[DATASET]
@article{Soomro2012UCF101AD,
title={UCF101: A Dataset of 101 Human Actions Classes From Videos in The Wild},
author={K. Soomro and A. Zamir and M. Shah},
journal={ArXiv},
year={2012},
volume={abs/1212.0402}
}
For basic dataset information, you can refer to the dataset website.
Before we start, please make sure that the directory is located at $MMACTION2/tools/data/ucf101/
.
First of all, you can run the following script to prepare annotations.
bash download_annotations.sh
Then, you can run the following script to prepare videos.
bash download_videos.sh
For better decoding speed, you can resize the original videos into smaller sized, densely encoded version by:
python ../resize_video.py ../../../data/ucf101/videos/ ../../../data/ucf101/videos_256p_dense_cache --dense --level 2 --ext avi
This part is optional if you only want to use the video loader.
Before extracting, please refer to install.md for installing denseflow.
If you have plenty of SSD space, then we recommend extracting frames there for better I/O performance. The extracted frames (RGB + Flow) will take up about 100GB.
You can run the following script to soft link SSD.
# execute these two line (Assume the SSD is mounted at "/mnt/SSD/")
mkdir /mnt/SSD/ucf101_extracted/
ln -s /mnt/SSD/ucf101_extracted/ ../../../data/ucf101/rawframes
If you only want to play with RGB frames (since extracting optical flow can be time-consuming), consider running the following script to extract RGB-only frames using denseflow.
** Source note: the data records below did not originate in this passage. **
Definition Route (path component : string) : Markup :=
  MElem "Route"
    [("path", AStr path); ("element", ANode (MElem component [] []))] [].

(** [function Navigation({ user })]. *)
Definition Navigation (user : option Object) : Result Markup :=
  permissions <- getUserPermissions user ;;
  read <- includes permissions "read:posts" ;;
  write <- includes permissions "write:posts" ;;
  delete <- includes permissions "delete:all" ;;
  Ok (MElem "nav" []
        [ Link "/dashboard" "Dashboard";
          when read (Link "/posts" "Posts");
          when write (Link "/create-post" "Create Post");
          when delete (Link "/admin" "Admin Panel") ]).

(** What [useAuth()] hands to [App]. *)
Record AuthState := mkAuthState {
  user : option Object;
  isAuthenticated : bool
}.

(** [function App()], for the state [useAuth()] returns. *)
Definition App (auth : AuthState) : Result Markup :=
  if negb (isAuthenticated auth) then
    Ok (MElem "Login" [] [])
  else
    claim <- member (user auth) permissions_claim ;;
    let permissions := or_else claim (VArr []) in
    nav <- Navigation (user auth) ;;
    read <- includes permissions "read:posts" ;;
    write <- includes permissions "write:posts" ;;
    delete <- includes permissions "delete:all" ;;
    Ok (MElem "div" []
          [ MCall "Navigation" [("user", AUser (user auth))] nav;
            MElem "Routes" []
              [ Route "/dashboard" "Dashboard";
                when read (Route "/posts" "PostList");
                when write (Route "/create-post" "CreatePost");
                when delete (Route "/admin" "AdminPanel") ] ]).

(** *** Reading markup *)

Definition children (m : Markup) : list Markup :=
  match m with
  | MElem _ _ cs => cs
  | MCall _ _ r => [r]
  | _ => []
  end.

Fixpoint get_attr (name : string) (attrs : list (string * Attr))
  : option Attr :=
  match attrs with
  | [] => None
  | (k, a) :: rest => if k =? name then Some a else get_attr name rest
  end.

(** The string attribute [name] of [m] when [m] is a [tag] element. *)
Definition attr_of (tag name : string) (m : Markup) : list string :=
  match m with
  | MElem t attrs _ =>
      if t =? tag then
        match get_attr name attrs with
        | Some (AStr s) => [s]
        | _ => []
        end
      else []
  | _ => []
  end.

(** The targets of the links a [nav] shows, in order. *)
Definition link_targets (nav : Markup) : list string :=
  flat_map (attr_of "Link" "to") (children nav).

(** The paths of the routes a [Routes] element mounts, in order. *)
Definition route_paths (routes : Markup) : list string :=
  flat_map (attr_of "Route" "path") (children routes).

Definition is_tag (tag : string) (m : Markup) : bool :=
  match m with
  | MElem t _ _ => t =? tag
  | _ => false
  end.

(** The links of the navigation inside what [App] returns. *)
Definition app_links (app : Markup) : list string :=
  flat_map (fun c => match c with
                     | MCall "Navigation" _ nav => link_targets nav
                     | _ => []
                     end) (children app).

(** The routes inside what [App] returns. *)
Definition app_routes (app : Markup) : list string :=
  flat_map (fun c => if is_tag "Routes" c then route_paths c else [])
    (children app).

Definition shows_form (m : Markup) : bool := is_tag "EditPostForm" m.

Definition passes (r : Result Outcome) : bool :=
  match r with
  | Ok CallNext => true
  | _ => false
  end.

(** *** The roles of the guide *)




(** The answer of [requirePermission] to a request it turns down. *)
Definition forbidden : Outcome :=
  Respond 403 (VObj [("error", VStr "Insufficient permissions")]).

(** The outcome of the guard registered for a route, on a request. *)
Definition guarded (m : Method) (pattern : string) (req : Request)
  : option bool :=
  option_map (fun g => passes (g req)) (guard m pattern).

Definition shows_link (target : string) (nav : Markup) : bool :=
  existsb (String.eqb target) (link_targets nav).

Definition user_with_scope_string : Object :=
  [(permissions_claim, VStr "unread:posts write:posts")].
Definition viewer_claims : Object :=
  [("sub", VStr "user_123"); (permissions_claim, VArr [VStr "read:posts"])].
Definition editor_claims : Object :=
  [(permissions_claim, VArr [VStr "write:posts"; VStr "read:posts"])].
Definition editor_auth : AuthState := mkAuthState (Some editor_claims) true.

End RbacGuide.

(** ** Further observations of the feature list *)

Module FeatureObservations.
Import React HomepageFeaturesModule.

(** The [key] of a block. *)
Definition key_of (b : ReactNode) : option nat :=
  match b with
  | RCall _ k _ => k
  | _ => None
  end.

(** The text a descriptor brings to the page. *)
Definition descriptor_text (fi : FeatureItem) : string :=
  title fi ++ textContent (description fi).

End FeatureObservations.

(** * Properties *)

Import JS React.

(** ** The runtime *)

Section ArrayMap.
Context {Heap A B : Type}.

Lemma mapi_from_length (g : A -> nat -> B) (l : list A) :
  forall idx, List.length (mapi_from idx g l) = List.length l.
Proof.
  induction l as [|a l IH]; intros idx; simpl.
  - reflexivity.
  - now rewrite IH.
Qed.

Lemma mapi_from_nth_error (g : A -> nat -> B) (l : list A) :
  forall idx i,
    nth_error (mapi_from idx g l) i
    = option_map (fun a => g a (idx + i)) (nth_error l i).
Proof.
  induction l as [|a l IH]; intros idx i.
  - destruct i; reflexivity.
  - destruct i as [|i]; simpl.
    + now rewrite Nat.add_0_r.
    + rewrite IH. now rewrite Nat.add_succ_r.
Qed.
Lemma passes_spec (w : window) (d : BLEDevice) :
  passes w d = true ↔ mac_matches w d ∧ rssi_matches w d ∧ adv_matches w d.
Proof.
  rewrite <- mac_test, <- rssi_test, <- adv_test.
  unfold passes. cbv zeta. rewrite !guarded_contains.
  destruct (Text.contains (Text.lower (mac_filter w)) _); cbn;
    [| intuition congruence].
  destruct (match rssi_filter w with Some _ => _ | None => _ end); cbn;
    [intuition congruence |].
  destruct (Text.contains _ (mfg_hex w (address d))); cbn; intuition congruence.
Qed.

Lemma apply_filters_rows (w : window) (devices : list BLEDevice)
    (rows : list (option row)) :
  fold_left
    (fun rows device =>
       if passes w device then rows ++ [Some (make_row w device)] else rows)
    devices rows
  = rows ++ map (fun d => Some (make_row w d)) (List.filter (passes w) devices).
Proof.
  revert rows. induction devices as [| d devices IH]; intros rows.
  - cbn. by rewrite app_nil_r.
  - cbn [fold_left List.filter]. rewrite IH.
    destruct (passes w d); [| done]. cbn [map]. by rewrite <- app_assoc.
Qed.

Lemma shown_rows (w : window) (l : list BLEDevice) :
  omap (fun r : option row => item_device <$> r)
       (map (fun d => Some (make_row w d)) l) = l.
Proof. induction l as [| d l IH]; [done |]. cbn. by rewrite IH. Qed.

Lemma apply_filters_shown (w : window) (devices : list BLEDevice) :
  all_devices w = Some devices →
  shown (apply_filters w) = List.filter (passes w) devices.
Proof.
  intros H. unfold apply_filters, shown. rewrite H. cbn.
  rewrite apply_filters_rows. apply shown_rows.
Qed.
bash extract_rgb_frames.sh
If you didn't install denseflow, you can still extract RGB frames using OpenCV by the following script, but it will keep the original size of the images.
bash extract_rgb_frames_opencv.sh
If both are required, run the following script to extract frames using "tvl1" algorithm.
bash extract_frames.sh
you can run the follow script to generate file list in the format of rawframes and videos.
bash generate_videos_filelist.sh
bash generate_rawframes_filelist.sh
After the whole data process for UCF-101 preparation, you will get the rawframes (RGB + Flow), videos and annotation files for UCF-101.
In the context of the whole project (for UCF-101 only), the folder structure will look like:
mmaction2
├── mmaction
├── tools
├── configs
├── data
│ ├── ucf101
│ │ ├── ucf101_{train,val}_split_{1,2,3}_rawframes.txt
│ │ ├── ucf101_{train,val}_split_{1,2,3}_videos.txt
│ │ ├── annotations
│ │ ├── videos
│ │ │ ├── ApplyEyeMakeup
│ │ │ │ ├── v_ApplyEyeMakeup_g01_c01.avi
│ │ │ ├── YoYo
│ │ │ │ ├── v_YoYo_g25_c05.avi
│ │ ├── rawframes
│ │ │ ├── ApplyEyeMakeup
│ │ │ │ ├── v_ApplyEyeMakeup_g01_c01
│ │ │ │ │ ├── img_00001.jpg
│ │ │ │ │ ├── img_00002.jpg
│ │ │ │ │ ├── ...
│ │ │ │ │ ├── flow_x_00001.jpg
│ │ │ │ │ ├── flow_x_00002.jpg
│ │ │ │ │ ├── ...
│ │ │ │ │ ├── flow_y_00001.jpg
│ │ │ │ │ ├── flow_y_00002.jpg
│ │ │ ├── ...
│ │ │ ├── YoYo
│ │ │ │ ├── v_YoYo_g01_c01
│ │ │ │ ├── ...
│ │ │ │ ├── v_YoYo_g25_c05
For training and evaluating on UCF-101, please refer to getting_started.md.